Unfortunately, even if your test was rewritten to make the double based on MANDRILL.messages, it still wouldn't be the same object as what's in your mailer, because the mailer is calling the real MANDRILL.messages and not your double. The way I understand it, for most doubles you still have to use dependency injection. That is, your mailer would have to be set up so that you could set a parameter that would be "the object that does the mailing," something like (I'm making this up) PostNotificationMailer.set_api(some_object). In production, it would be PostNotificationMailer.set_api(MANDRILL), while in your test it would be PostNotificationMailer.set_api(api). Possibly that's more trouble than it's worth.
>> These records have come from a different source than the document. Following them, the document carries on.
(* ===== verification/Discovery.v ===== *)
(** * internal/net: root.go and deviceauth.go, signed records over the DHT

    The three kinds of record an owner publishes (root pointer, sealed companion,
    device set) share one life cycle: a key that names the owner, a validator the
    DHT runs on every value, a rule that selects one of several valid values, and
    a publish and a resolve operation. [SignedRecord] is what a kind of record
    provides; the generic operations are instantiated three times, as the source
    repeats them. The DHT itself is libp2p's: any state with the two calls the
    code makes ([Dht]), honest or not. *)

From S2P Require Import Prelude GoLib Store Crypto Stripe Erasure Chunk Pipeline Wire Codec Base64 Manifest Root Device.

(** ** Interfaces *)

(** [record.SplitKey] of go-libp2p-record: "/ns/path" into its two parts. *)
Class RecordKey := {
  SplitKey : bytes → option (bytes * bytes);
  SplitKey_ok : ∀ ns path, ns ≠ [] → Byte.x2f ∉ ns → SplitKey ([Byte.x2f] ++ ns ++ [Byte.x2f] ++ path) = Some (ns, path);
}.

(** [dht.PutValue] and [dht.GetValue]; [DNotFound] is routing.ErrNotFound. *)
Inductive dht_err := DNotFound | DOther.
Class Dht (D : Type) := {
  PutValue : bytes → bytes → D → D * result dht_err unit;
  GetValue : bytes → D → D * result dht_err bytes;
}.

(** What the DHT code needs of a kind of record. *)
Class SignedRecord (R : Type) := {
  sr_ns : bytes;
  sr_decode : bytes → result codec_err R;
  sr_encode : R → result codec_err bytes;
  sr_owner : R → bytes;
  sr_seq : R → Z;
  sr_verify : R → bool;
}.

Inductive net_err :=
| NBadKey | NNamespace | NPath | NDecode (e : codec_err) | NOwner | NSignature | NNoneValid
| NEncode (e : codec_err) | NPublish (e : dht_err) | NResolve (e : dht_err) | NOpen (e : fullroot_err) | NUnbound.

(** ** Generic operations *)

Definition dht_key (ns owner : bytes) : bytes := [Byte.x2f] ++ ns ++ [Byte.x2f] ++ owner.

(** [bytes.Compare(v, w) < 0] *)
Definition bytes_lt (v w : bytes) : bool := negb (bool_decide (bytes_key w ≤ bytes_key v)%string).

Section generic.
Context `{Hrk : RecordKey} {R : Type} `{Hsr : !SignedRecord R}.

Definition validate (key value : bytes) : result net_err unit :=
  '(ns, path) ← of_option NBadKey (SplitKey key);
  if decide (ns ≠ sr_ns) then Err NNamespace
  else if decide (length path ≠ SignPubKeySize) then Err NPath
  else
    r ← map_err NDecode (sr_decode value);
    if decide (sr_owner r ≠ path) then Err NOwner
    else if negb (sr_verify r) then Err NSignature
    else Ok tt.

(** The loop of Select from index [i]; the best so far with its value and
    sequence number. *)
Fixpoint select_loop (i : nat) (best : option (nat * bytes * Z)) (values : list bytes) : option (nat * bytes * Z) :=
  match values with
  | [] => best
  | v :: values =>
      let best :=
        match sr_decode v with
        | Err _ => best
        | Ok r =>
            if negb (sr_verify r) then best
            else match best with
                 | None => Some (i, v, sr_seq r)
                 | Some (b, bv, bestSeq) =>
                     if bestSeq <? sr_seq r then Some (i, v, sr_seq r)
                     else if (sr_seq r =? bestSeq) && bytes_lt v bv then Some (i, v, bestSeq)
                     else Some (b, bv, bestSeq)
                 end
        end in
      select_loop (i + 1) best values
  end.

Definition select (values : list bytes) : result net_err nat :=
  match select_loop 0 None values with
  | None => Err NNoneValid
  | Some (best, _, _) => Ok best
  end.

Context {D : Type} `{Hdht : !Dht D}.

Definition publish (r : R) (d : D) : D * result net_err unit :=
  match sr_encode r with
  | Err e => (d, Err (NEncode e))
  | Ok val => let '(d, res) := PutValue (dht_key sr_ns (sr_owner r)) val d in (d, map_err NPublish res)
  end.

(** [None]: no record exists yet. *)
Definition resolve (owner : bytes) (d : D) : D * result net_err (option R) :=
  let '(d, res) := GetValue (dht_key sr_ns owner) d in
  (d, match res with
      | Err DNotFound => Ok None
      | Err e => Err (NResolve e)
      | Ok val =>
          r ← map_err NDecode (sr_decode val);
          if decide (sr_owner r ≠ owner) then Err NSignature
          else if negb (sr_verify r) then Err NSignature
          else Ok (Some r)
      end).
End generic.
Arguments validate {Hrk} R {Hsr} key value.
Arguments select R {Hsr} values.
Arguments select_loop R {Hsr} i best values.

(** ** The three kinds of record *)

Definition RootNamespace : bytes := str_bytes "revika".
Definition FullRootNamespace : bytes := str_bytes "revika-fullcap".
Definition DeviceAuthNamespace : bytes := str_bytes "revika-devices".

Section kinds.
Context `{Hsha : Sha256} `{Hed : Ed25519} `{Hgcm : AesGcm} `{Hkem : MlKem}.
Context `{Hcj : Json readCapJSON} `{Hrj : Json rootPointerJSON} `{Hfj : Json fullRootJSON} `{Haj : Json deviceAuthJSON}.

#[export] Instance root_record : SignedRecord RootPointer :=
  {| sr_ns := RootNamespace; sr_decode := DecodeRootPointer; sr_encode := EncodeRootPointer;
     sr_owner := rp_Owner; sr_seq := rp_Seq; sr_verify := root_Verify |}.
#[export] Instance full_record : SignedRecord FullRootRecord :=
  {| sr_ns := FullRootNamespace; sr_decode := DecodeFullRoot; sr_encode := EncodeFullRoot;
     sr_owner := fr_Owner; sr_seq := fr_Seq; sr_verify := full_Verify |}.
#[export] Instance auth_record : SignedRecord Auth :=
  {| sr_ns := DeviceAuthNamespace; sr_decode := DecodeDeviceAuth; sr_encode := EncodeDeviceAuth;
     sr_owner := au_Owner; sr_seq := au_Seq; sr_verify := auth_Verify |}.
This seems to be confirmed by the object_double documentation, where the test includes:

user = object_double(User.new, :save => true)
expect(save_user(user)).to eq("saved!")

As you can see, the user object is passed as a parameter into the method that we're trying to test so that methods are called on the double and not some other object.

RSpec does seem to have the interesting ability to use object doubles on constants, so that you don't have to use dependency injection. However, based on the relevant documentation, it looks like you have to pass the object name as a string (not the actual object reference) and then you have to call as_stubbed_const on the double:

logger = object_double("MyApp::LOGGER", :info => nil).as_stubbed_const
Email.send_to('hello@foo.com')
expect(logger).to have_received(:info).with("Sent to hello@foo.com")

So maybe if your application defined a constant for the API's messages object, and then passed in its name as a string and called as_stubbed_const, it would work. I haven't tried using RSpec's doubles like this, so I can't say for sure.